Lenna cortó con brusquedad:

—Claro que la había. Sencillamente, se acostumbraron a ella. ¿Te preocupa a ti el Largo Invierno?

Sorprendido por el cambio de dirección, él reflexionó unos instantes.

—¿Debería preocuparme? Está muy lejos de nosotros.

—¿Y por ello deja de tener importancia? ¿Realmente está lejos? Nuestras galernas al anochecer pueden ser el primer signo, ¿quién sabe? Algunos dicen que el Invierno puede llegar de súbito: una serie de olas de frío, y aquí estará para quedarse.

—Todo son «puede ser», «puede llegar». Hay equipos de planificación…

—¿A nivel gubernamental? —Lenna parecía disgustada con él—. Son cuestiones que atañen a otros. Así, ¿por qué preocuparse? ¿Es eso?
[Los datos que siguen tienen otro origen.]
(* ===== verification/HtmlTyping.v ===== *)
(** * The view returns valid HTML

    The elements that [DocHtmlView] returns are HTML elements, and HTML
    says which element may be a child of which: a [p], a [pre] or an [h2]
    takes phrasing content only, so that a paragraph may hold a link or a
    code span and may not hold another paragraph or a fenced block; a
    [table] takes row groups, a row group rows, a row cells, a [ul] items.

    [Module Html] holds that content model for the elements of the view
    ([children_of], [element_content]) and the judgement [valid] that a
    React tree is content of a kind. Fragments and arrays render to their
    children, [undefined] renders to nothing.

    [Module DocHtmlViewTyping] holds what a comment needs for its view to
    be valid: a node is [inline] when it is no paragraph and no fenced
    block, and it is [placed] when it is no paragraph or a paragraph whose
    nodes, once trimmed, are inline. The theorems: the tree of a node is
    phrasing content exactly when the node is inline and flow content
    exactly when it is placed; the tree of [render] is flow content
    exactly when every node of every container of the comment is placed.
    They are proved on the total view of [HtmlTotal] and hold of every
    result of the view on fuel. Whether a node is placed is the same with
    the whitespace normalization of [Transforms] and without it. *)

From Stdlib Require Import ZArith String Lia.
From stdpp Require Import base tactics option list strings.
From S2P Require Import Prelude JsString ParamCollection React HtmlView Transforms.
From S2P Require Import HtmlTotal.

Module Html.

(** The kinds of content. *)
Inductive Content : Type :=
| Flow | Phrasing | TableContent | RowGroupContent | RowContent | ListContent.

#[export] Instance Content_eq_dec : EqDecision Content.
Proof. solve_decision. Defined.

(** The value of a key in an association list. *)
Fixpoint assoc {A} (k : string) (l : list (string * A)) : option A :=
  match l with
  | [] => None
  | (k', a) :: l => if String.eqb k k' then Some a else assoc k l
  end.

(** The phrasing elements of the view, with the content they take. *)
Definition phrasing_elements : list (string * Content) :=
  [("a", Phrasing); ("code", Phrasing); ("span", Phrasing)].

(** The elements that may be children in a content, each with the
    content it takes. *)
Definition children_of (parent : Content) : list (string * Content) :=
  match parent with
  | Phrasing => phrasing_elements
  | Flow =>
      phrasing_elements ++
      [("div", Flow); ("p", Phrasing); ("h2", Phrasing); ("pre", Phrasing);
       ("table", TableContent); ("ul", ListContent)]
  | TableContent => [("thead", RowGroupContent); ("tbody", RowGroupContent)]
  | RowGroupContent => [("tr", RowContent)]
  | RowContent => [("th", Flow); ("td", Flow)]
  | ListContent => [("li", Flow)]
  end.

(** The content an element takes where it is allowed. *)
Definition element_content (parent : Content) (type_ : string) : option Content :=
  assoc type_ (children_of parent).

(** Text is flow and phrasing content. *)
Definition takes_text (parent : Content) : bool :=
  match parent with
  | Flow | Phrasing => true
  | _ => false
  end.

(** A tree is content of a kind. *)
Fixpoint valid (parent : Content) (r : ReactNode) : bool :=
  match r with
  | RText _ => takes_text parent
  | RUndefined => true
  | RArray items => forallb (valid parent) items
  | RFragment _ children => forallb (valid parent) children
  | RElement type_ _ _ children =>
      match element_content parent type_ with
      | Some content => forallb (valid content) children
      | None => false
      end
  end.

(** ** Rules *)

Section rules.
Implicit Types (parent content : Content) (r : ReactNode) (k : string).

Lemma assoc_app_Some {A} k (l1 l2 : list (string * A)) a :
  assoc k l1 = Some a -> assoc k (l1 ++ l2) = Some a.
Proof.
  induction l1 as [|[k' a'] l1 IH]; cbn; [done|]. by destruct (String.eqb k k').
Qed.

Lemma element_content_Phrasing (type_ : string) content :
  element_content Phrasing type_ = Some content ->
  element_content Flow type_ = Some content.
Proof. apply assoc_app_Some. Qed.

Lemma forallb_impl {A} (p q : A -> bool) (l : list A) :
  Forall (fun x => p x = true -> q x = true) l ->
  forallb p l = true -> forallb q l = true.
Proof.
  induction 1 as [|x l Hx _ IH]; cbn; [done|].
  rewrite !andb_true_iff. naive_solver.
Qed.

(** Phrasing content is flow content. *)
Lemma valid_Phrasing_Flow r : valid Phrasing r = true -> valid Flow r = true.
Proof.
  induction r as [| |items IH|key children IH|type_ key attributes children _]
    using ReactNode_ind'; cbn -[element_content];
    [done|done|by apply forallb_impl..|].
  destruct (element_content Phrasing type_) as [content|] eqn:Hc; [|done].
  by rewrite (element_content_Phrasing _ _ Hc).
Qed.

(** A test that does not depend on the index, over an indexed map. *)
Lemma forallb_imap {A B} (p : B -> bool) (q : A -> bool) (f : nat -> A -> B) l :
  (forall i x, p (f i x) = q x) -> forallb p (imap f l) = forallb q l.
Proof.
  revert f. induction l as [|x l IH]; intros f Hf; cbn; [done|].
  rewrite Hf. f_equal. apply IH. intros i y. apply Hf.
Qed.

Lemma forallb_fmap {A B} (p : B -> bool) (f : A -> B) l :
  forallb p (f <$> l) = forallb (p ∘ f) l.
Proof. induction l; cbn; [done|]. by f_equal. Qed.

End rules.

End Html.

Module DocHtmlViewTyping.
Import DocHtmlView DocHtmlViewTotal Html.

(** A node that renders to phrasing content. *)
Definition inline (node : DocNode) : bool :=
  match node with
  | NParagraph _ | NFencedCode _ => false
  | _ => true
  end.

(** Inline nodes hold no nodes of their own. *)
Lemma inline_nodes_depth (nodes : list DocNode) :
  forallb inline nodes = true -> (nodes_depth nodes <= 1)%nat.
Proof.
  unfold nodes_depth. induction nodes as [|node nodes IH]; cbn; [lia|].
  intros [Hn Hns]%andb_prop. specialize (IH Hns). by destruct node; cbn in *; lia.
Qed.

Section typing.
Context `{NodeTransforms}.

(** A node that renders to flow content: a paragraph holds inline nodes
    once it is trimmed. *)
Definition placed (node : DocNode) : bool :=
  match node with
  | NParagraph nodes => forallb inline (trimSpacesInParagraph nodes)
  | _ => true
  end.

(** Every node of every container of the comment is placed. *)
Definition comment_placed (docComment : DocComment) : bool :=
  forallb (forallb placed) (containers docComment).

(** ** Nodes and containers *)

Section nodes.
Implicit Types (node : DocNode) (section : list DocNode) (key : string).

Lemma valid_inline node key :
  valid Phrasing (renderDocNode_total node key) = inline node.
Proof.
  rewrite renderDocNode_total_eq. destruct node; try done.
  by destruct (renderLinkTag_anchor linkTag key) as [linkText ->].
Qed.

Lemma valid_container parent (q : DocNode -> bool) section :
  (forall node key, valid parent (renderDocNode_total node key) = q node) ->
  valid parent (renderContainer_total section) = forallb q section.
Proof.
  intros Hq. unfold renderContainer_total. cbn -[imap].
  by rewrite andb_true_r, (forallb_imap _ q).
Qed.

Lemma valid_placed node key :
  valid Flow (renderDocNode_total node key) = placed node.
Proof.
  rewrite renderDocNode_total_eq. destruct node; try done.
  - by destruct (renderLinkTag_anchor linkTag key) as [linkText ->].
  - cbn -[renderContainer_total]. rewrite andb_true_r.
    apply valid_container, valid_inline.
Qed.

Lemma valid_container_Flow section :
  valid Flow (renderContainer_total section) = forallb placed section.
Proof. apply valid_container, valid_placed. Qed.

End nodes.

(** ** Sections *)

Section sections.
Implicit Types (docComment : DocComment) (body : ReactNode).

Lemma valid_section key text body :
  valid Flow (output_section key text body) = valid Flow body.
Proof. cbn. by rewrite andb_true_r. Qed.

Lemma valid_section_total key text (section : option (list DocNode)) :
  forallb (valid Flow) (section_total key text section) =
  forallb (forallb placed) (option_list section).
Proof.
  destruct section as [section|]; [|done]. cbn -[output_section].
  by rewrite valid_section, valid_container_Flow.
Qed.

Lemma valid_parameters docComment :
  forallb (valid Flow) (parameters_total docComment) =
  forallb (forallb placed)
    (blockContent <$> DocParamCollection.blocks (params docComment)).
Proof.
  unfold parameters_total.
  destruct (DocParamCollection.blocks _) as [|b l]; [done|].
  cbn -[output_section imap fmap]. rewrite valid_section, andb_true_r.
  cbn -[imap fmap]. rewrite !andb_true_r, forallb_fmap.
  apply forallb_imap. intros i x. cbn -[renderContainer_total].
  by rewrite !andb_true_r, valid_container_Flow.
Qed.

Lemma valid_examples docComment :
  forallb (valid Flow) (examples_total docComment) =
  forallb (forallb placed) (content <$> exampleBlocks docComment).
Proof.
  unfold examples_total. rewrite forallb_fmap.
  apply forallb_imap. intros i x. cbn -[renderContainer_total].
  by rewrite andb_true_r, valid_container_Flow.
Qed.

Lemma valid_seeAlso docComment :
  forallb (valid Flow) (seeAlso_total docComment) =
  forallb (forallb placed) (content <$> seeBlocks docComment).
Proof.
  unfold seeAlso_total. destruct (seeBlocks docComment) as [|b l]; [done|].
  cbn -[output_section imap fmap]. rewrite valid_section, andb_true_r.
  cbn -[imap fmap]. rewrite !andb_true_r, forallb_fmap.
  apply forallb_imap. intros i x. cbn -[renderContainer_total].
  by rewrite !andb_true_r, valid_container_Flow.
Qed.

Lemma valid_modifiers docComment :
  forallb (valid Flow) (modifiers_total docComment) = true.
Proof.
  unfold modifiers_total. destruct (modifierTagSet docComment) as [|b l]; [done|].
  cbn -[output_section imap]. rewrite valid_section, andb_true_r.
  cbn -[imap]. rewrite (forallb_imap _ (fun _ => true)) by done.
  by apply forallb_forall.
Qed.

Lemma valid_output docComment :
  forallb (valid Flow) (output_total docComment) = comment_placed docComment.
Proof.
  unfold output_total, comment_placed, containers.
  rewrite !forallb_app, !valid_section_total, valid_parameters, valid_examples,
    valid_seeAlso, valid_modifiers, andb_true_r.
  by destruct (returnsBlock docComment), (remarksBlock docComment).
Qed.

Lemma valid_render_total (props : IDocHtmlViewProps) :
  valid Flow (render_total props) = comment_placed (docComment props).
Proof. cbn -[output_total]. by rewrite andb_true_r, valid_output. Qed.

End sections.

(** ** Correctness *)

Section correctness.
Implicit Types (fuel : nat) (node : DocNode) (props : IDocHtmlViewProps).
Implicit Types (key : string) (r : ReactNode).

(** C6: the tree that [render] returns is valid HTML flow content
    exactly when every node of every container of the comment is placed:
    when no paragraph holds, once trimmed, a paragraph or a fenced code
    block. *)
Theorem render_valid fuel props r :
  render fuel props = Some r ->
  valid Flow r = comment_placed (docComment props).
Proof. intros ->%render_Some_total. apply valid_render_total. Qed.

(** The tree that [_renderDocNode] returns for a node is phrasing
    content exactly when the node is neither a paragraph nor a fenced code
    block, and flow content exactly when the node is placed. *)
Theorem renderDocNode_valid fuel node key r :
  _renderDocNode fuel node key = Some r ->
  valid Phrasing r = inline node /\ valid Flow r = placed node.
Proof.
  intros ->%renderDocNode_Some_total. split; [apply valid_inline|apply valid_placed].
Qed.

End correctness.

End typing.

(** ** Validity and the whitespace normalization *)

Section normalization.
Implicit Types (nodes : list DocNode) (node : DocNode).

Lemma inline_content_nodes nodes :
  forallb inline nodes = forallb inline (DocNodeTransforms.content_nodes nodes).
Proof.
  unfold DocNodeTransforms.content_nodes.
  induction nodes as [|node nodes IH]; [done|]. cbn [forallb].
  destruct (DocNodeTransforms.spacing node) eqn:Hs.
  - rewrite filter_cons_False by congruence. rewrite <- IH. by destruct node.
  - rewrite filter_cons_True by done. cbn. by rewrite IH.
Qed.

(** The normalization adds soft breaks and removes spacing, which are
    inline: a node is placed under the normalization exactly when it is
    placed without it, and so for the comments: whether the view is valid
    does not depend on the spacing of the paragraphs. *)
Theorem placed_trim_spaces node :
  @placed DocNodeTransforms.trim_spaces node = @placed keep_spaces node.
Proof.
  destruct node; try done. cbn.
  rewrite (inline_content_nodes (DocNodeTransforms.trimSpacesInParagraph _)).
  unfold DocNodeTransforms.trimSpacesInParagraph.
  rewrite DocNodeTransforms.trim_from_content_nodes.
  by rewrite <- inline_content_nodes.
Qed.

End normalization.

(** ** Examples *)

Section examples.
#[local] Existing Instance keep_spaces.

Lemma render_valid_witness :
  valid Flow example_tree = comment_placed (docComment example_props).
Proof. by apply (render_valid 2 example_props example_tree). Defined.

(** A fenced code block in a paragraph. *)
Definition example_misplaced : DocNode :=
  NParagraph [NPlainText "see"; NFencedCode "add(1, 2)"].

Definition example_misplaced_tree : ReactNode :=
  Eval vm_compute in default RUndefined (_renderDocNode 2 example_misplaced "key_0").

Lemma renderDocNode_valid_witness :
  valid Phrasing example_misplaced_tree = inline example_misplaced /\
  valid Flow example_misplaced_tree = placed example_misplaced.
Proof. by apply (renderDocNode_valid 2 example_misplaced "key_0"). Defined.

(** The view of the example comment is valid; a [pre] in a [p] is
    not. *)
Example example_valid :
  valid Flow example_tree = true /\ valid Flow example_misplaced_tree = false.
Proof. by vm_compute. Qed.

End examples.

End DocHtmlViewTyping.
—¿Qué ganaría preocupándome? No soy un hombre de ciencia. —De pronto, se vio a sí mismo enojado, blandiendo en dirección a Lenna su taza de té medio vacía: un actor que había olvidado su papel e improvisaba con torpeza. Depositó cuidadosamente la taza sobre la mesa y mudó de escenario—: ¿Cuál te parece que debería ser mi actitud?
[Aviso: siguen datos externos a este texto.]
(* ===== verification/Markup.v ===== *)
(** * The grammar of the text of a line

    The node parser takes the grammar of the text of a line as the
    interface [InlineGrammar] ([NodeParser]). [Module Markup] is the
    instance that the specification describes, for the part of the grammar
    that stays within a line and needs no second grammar:

    - a backslash followed by a punctuation character is an escape:
      both become one literal character; a backslash followed by a letter
      or a digit, by spacing, or at the end of the line, stays as it is.
      The specification says that a backslash before a character that is
      no letter and no digit is an escape; test 03 of
      [Tokenizer.test.ts] names the backslash before a space a negative
      example, and its test of [Tokenizer.isPunctuation] says that
      spacing is no punctuation. The model follows the test: the
      scanner asks [Tokenizer.isPunctuation] of the token after the
      backslash;
    - a code span is a run between two backticks of the line; a backtick
      without a second one is an error: the rest of the line becomes an
      error text, with a diagnostic;
    - an inline tag is [{@name ...}]: an opening brace, [@], the name, and
      the content up to the next closing brace, taken as it is written;
      without a closing brace the rest of the line is an error text, with
      a diagnostic;
    - every other token is plain text.

    The scanner, [scan], is a single forward pass over the tokens with a
    lookahead of two tokens; what it holds back is the opening of a code
    span or of a tag with the tokens since ([Pending]). It returns the
    elements of the line with the tokens each is made of ([Inline]);
    [inline_nodes] gives the nodes that the view reads, and the
    diagnostics. The class of an inline tag is [DocInlineTag] of the
    sources ([inline_tag]): the content that its getter [tagContent]
    returns for the tag of the scanner is the text after the spacing that
    follows the name, up to the brace.

    A tag whose name is that of [{@link}], whatever its case, is a link
    ([link_tag]): the target is the content up to the first [|], without
    the spacing around it, and the text is what follows the [|] as it is
    written. A target [word://...] without spacing is a URL; a target
    [word(.word)*] is a path of members ([member_path], whose grammar is
    also given as the rules [path]). A link without a target, and a link
    with any other target, is malformed: as the specification asks, the
    parse goes on, the tag becomes an error text that holds it as it is
    written, from brace to brace, with a diagnostic about its range, and
    the scan resumes behind the closing brace. The declaration
    references of the specification beyond a path of members (a package
    or an import path, a symbol in brackets, an overload selector) are
    named by the specification without their syntax and are not
    modelled, so the model reports a link with such a target.

    The specification leaves open, and the model decides: [{@inheritDoc}]
    is an inline tag as any other; the names of inline tags are not
    checked against the configuration; the content of a code span and of
    a tag is taken as written, a backslash in it is no escape; an empty
    code span is a code span; an opening brace that is not followed by
    [@] and a name is plain text; the error text of an element that is
    not closed runs to the end of the line.

    The grammar is also given as rules, [scans], and the scanner is shown
    to compute the one derivation of a line. The theorems, by induction on
    the rules: the elements hold the tokens of the line, each once and in
    order, so their texts give the text of the line back; the nodes are
    inline nodes; an error is the last element of its line; a line
    without backslash, backtick and opening brace is plain text, token by
    token; every diagnostic is an error about a valid range of the
    buffer within the line, and the nodes of the line hold the error text
    of this range; the diagnostic of an element that is not closed is the
    last of its line, its range ends where the line ends and its error
    text ends the nodes; a malformed link is reported where it stands and
    the rest of the line is read as it would be without it. About the
    classes of the sources: the excerpt of the content of an inline tag
    is a range of the line with the text that [tagContent] returns; the
    view shows of a line the texts of its elements ([item_text]: the
    escaped character, the code of a span, the text of a link, nothing
    for an inline tag, an element with a diagnostic as it is written),
    and of a link of a line its text, else the URL, else the last member
    of the path: the placeholder of the view is not reached. *)

From Stdlib Require Import ZArith String Ascii Lia.
From stdpp Require Import base tactics option list strings.
From S2P Require Import Prelude JsString Range Tokenizer Excerpt Configuration.
From S2P Require Import ParamCollection InlineTag React HtmlView HtmlTotal.
From S2P Require Import HtmlTyping Transforms.
From S2P Require Import ParserContext NodeParser.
Ella le contempló con aire burlón.

—La actitud de un artista absorto en sí mismo que utiliza su vanidad para deleitar al público. —Rápidamente, impulsada por el dolido asombro de Andra, prosiguió—: Mantente lo mejor que puedas al nivel de la información científica y serás capaz de pensar de forma útil si llega el momento de pasar a la acción. Si no, vive como quieras. Sé como los infra, consciente pero despreocupado.
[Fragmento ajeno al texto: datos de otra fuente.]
(** When the last segment of a comment is a fence that is not closed,
    the last diagnostic of the parse is about the range of the fence, a
    valid range of the buffer of the comment between its delimiters. *)
Lemma parse_comment_open_fence range from lines (segs : list Segment) opening code :
  Forall (LineExtractor.line_of_comment range) lines ->
  LineExtractor.ordered from lines ->
  segments None lines = segs ++ [SFence opening code None] ->
  last (log (parse_comment configuration lines)) =
    Some {| severity := SeverityError;
            messageText := "The code fence is missing its closing fence";
            sourceRange := open_range opening code |} /\
  TextRange.wf (open_range opening code) /\
  TextRange.buffer (open_range opening code) = TextRange.buffer range /\
  TextRange.pos range + 3 <= TextRange.pos (open_range opening code) /\
  TextRange.end_ (open_range opening code) + 2 <= TextRange.end_ range.
Proof.
  intros Hlines Hord Hsegs. split.
  - unfold parse_comment. rewrite Hsegs, commit_log, foldl_app. cbn [foldl].
    destruct (parse_fence_open configuration
                (foldl (parse_segment configuration) (init configuration) segs)
                opening code) as (-> & _).
    apply last_snoc.
  - pose proof (segments_lines None lines) as Hall.
    rewrite Hsegs, bind_app in Hall. cbn in Hall. rewrite !app_nil_r in Hall.
    rewrite <- Hall in Hlines, Hord. apply Forall_app in Hlines as [_ Hlines].
    apply ordered_app in Hord as [from' Hord]. by eapply open_range_valid.
Qed.

End open_fence.

(** ** Correctness *)

Section correctness.
Context `{InlineGrammar} `{NodeTransforms} (configuration : TSDocConfiguration.t).
Implicit Types (st : State) (opening closing line : TextRange.t).
Implicit Types (pre code lines : list TextRange.t).

(** The segments of a comment hold its lines, each once and in order,
    and a comment without a fence has a segment for each line and is
    parsed as by the grammar of the blocks alone. *)
Theorem segments_round_trip lines :
  segments None lines ≫= segment_lines = lines /\
  (Forall (fun line => fence line = None) lines ->
   segments None lines = SLine <$> lines /\
   parse_comment configuration lines = parse_lines configuration lines).
Proof.
  split; [apply (segments_lines None)|]. intros Hlines.
  split; [by apply segments_lines_only|by apply parse_comment_no_fence].
Qed.

(** C31: a fence after lines without a fence: when a line opens a fence
    of [n] backticks and a later line is the first to close it, the lines
    between them are the code of a fenced code block, which is added to
    the content of the section that is open after these lines, behind the
    paragraph that was open; the comment, the target and the log are as
    the lines before the fence left them; and the view shows the block as
    preformatted code whose text is the text of the lines of the code,
    each with its line feed. *)
Theorem fenced_code_shown st pre opening n after code closing fuel key :
  Forall (fun line => fence line = None) pre ->
  fence opening = Some (n, after) ->
  Forall (fun line => ~ closes n line) code -> closes n closing ->
  let before := foldl (parse_line configuration) st pre in
  let st' :=
    foldl (parse_segment configuration) st
      (segments None (pre ++ opening :: code ++ [closing])) in
  content_of st' = content_of before ++ [NFencedCode (code_of code)] /\
  docComment st' = docComment before /\ target st' = target before /\
  log st' = log before /\
  _renderDocNode (S fuel) (NFencedCode (code_of code)) key =
    Some (RElement "pre" (Some key) [("className", "doc-fenced-code")]
            [RElement "code" (Some key) [] [RText (code_of code)]]) /\
  React.text_content <$> _renderDocNode (S fuel) (NFencedCode (code_of code)) key =
    Some (code_of code).
Proof.
  intros Hpre Hopening Hcode Hclosing before st'. unfold st'.
  rewrite (segments_fence _ _ _ _ _ _ _ Hpre Hopening Hcode Hclosing).
  rewrite foldl_app, foldl_fmap. cbn [segments foldl].
  destruct (parse_fence_closed configuration before opening code closing)
    as (? & ? & ? & ?).
  destruct (renderDocNode_fenced fuel (code_of code) key) as [? ?].
  by split_and!.
Qed.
Lenna pensó que si él miraba fijamente su taza era porque, irritado por su sarcasmo, tramaba en silencio la venganza. De hecho, Andra estaba preocupado por una consideración técnica que los conocimientos históricos no resolverían: la supresión de la amenaza nuclear haría más manejable el flujo dramático en su proyectada obra, porque significaba una tensión menos, y muy penetrante, que incorporar; pero la imagen que modernamente se tenía de aquel período, fomentada por los románticos, era distinta. ¿Cómo, entonces, explicar aquello a los espectadores en un fragmento de diálogo encajado en el curso de la acción, sin darle especial énfasis, no recurriendo a sacarlo del contexto a manera de paréntesis, sino haciendo que surgiese naturalmente del desarrollo de una escena?

—Necesito pensarlo mejor —murmuró.

—¿Pensar en tu actitud?

Con la atención muy lejos de Lenna, él dijo:

—No, en la de ellos. —Abandonó la taza de té y se levantó para marcharse—. Seguiré leyendo tu libro, a ver qué me sugiere. Buenas noches, Lenna.

Su despedida no era descortés, sino sólo súbita. Él ya se había marchado cuando se encerró en sus pensamientos; el resto consistía simplemente en que su cuerpo le había seguido.

Lenna se preguntó si también ella se comportaba de aquel modo cuando estaba inmersa en su trabajo. Probablemente sí. Claro que resultaba un poco enervante verlo en otra persona.